National park in Manitoba, Canada

Riding Mountain National Park is a national park in Manitoba, Canada, that sits atop Riding Mountain of the Manitoba Escarpment. Consisting of a protected area of 2969 km2, the forested parkland stands in sharp contrast to the surrounding prairie farmland. It was designated a national park because it protects three different ecosystems that converge in the area; grasslands, upland boreal and eastern deciduous forests. It is most easily reached by Highway 10 which passes through the park. The south entrance is at the townsite of Wasagaming, which is the only commercial centre within the park boundaries.

== History ==

=== Indigenous peoples ===

For several thousand years, First Nations peoples have lived in the region. It has been home to the Cree, the Assiniboines, and later to the Ojibwe, the latter of whom still live in the area today.
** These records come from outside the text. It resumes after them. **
(* ===== verification/Mining.v ===== *)
(** * Block templates

    [btcd/mining/mining.go] and [policy.go]: choosing transactions of the
    mempool for a block on top of the best chain.  The mempool is what the
    template reads of it, a [TxSource]; the queue is Go's container/heap;
    priorities are IEEE 754 doubles.  Items are shared between the queue and
    the maps of dependers, so they live in a list and are named by their
    position. *)

From Stdlib Require Import ZArith List Lia.
From Stdlib Require Import SpecFloat.
From stdpp Require Import base list gmap strings.
From S2P Require Import Prelude.
From S2P Require Import Text.
From S2P Require Import Wire Runtime.
From S2P Require Import Script.
From S2P Require Import Chain.
From S2P Require Import Merkle.
From S2P Require Import Versionbits.
From S2P Require Import Utxo.
From S2P Require Import Validate.
From S2P Require Import Context.
From S2P Require Import Process.

Open Scope Z_scope.

(** ** Heaps (container/heap) *)

Section heap.
Context {A : Type} (less : A → A → bool).

Definition lessAt (h : list A) (i j : nat) : bool :=
  match h !! i, h !! j with Some x, Some y => less x y | _, _ => false end.

Definition swap (h : list A) (i j : nat) : list A :=
  match h !! i, h !! j with Some x, Some y => <[i := y]> (<[j := x]> h) | _, _ => h end.

(** Each turn moves to the parent, then to a child. *)
Fixpoint up (fuel : nat) (h : list A) (j : nat) : list A :=
  match fuel with
  | O => h
  | S f =>
      let i := ((j - 1) / 2)%nat in
      if Nat.eqb i j || negb (lessAt h j i) then h else up f (swap h i j) i
  end.

Fixpoint down (fuel : nat) (h : list A) (i n : nat) : list A :=
  match fuel with
  | O => h
  | S f =>
      let j1 := (2 * i + 1)%nat in
      if Nat.leb n j1 then h
      else
        let j2 := (j1 + 1)%nat in
        let j := if Nat.ltb j2 n && lessAt h j2 j1 then j2 else j1 in
        if negb (lessAt h j i) then h else down f (swap h i j) j n
  end.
The Okanese Band, now called the Keeseekoowenin Ojibway First Nation, lived in the area around Wasagaming, in the valley of the Little Saskatchewan River. The band hunted and fished on the land surrounding Clear Lake. They also used the land south-west of the mountain for the buffalo chase and making of pemmican.

The park is located within Treaty 2 Territory.

=== Fur trade and European explorers ===

A trading post was first established on Lake Dauphin north of present-day Riding Mountain National Park by the Hudson Bay Company in 1741. Pierre de la Verendrye and sons explored the region and traded with First Nations, who hunted and fished in the area for many years. The Ojibway participated in the fur trade at Riding Mountain House and Fort Ellice.
The Hudson's Bay Company established Riding Mountain House for trading with the Ojibwe people led by Chief Okanase and then by Chief Keeseekoowenin.
After Chief Okanese's death in 1870, his son Mekis became chief. In 1871, Mekis signed Treaty Number 2.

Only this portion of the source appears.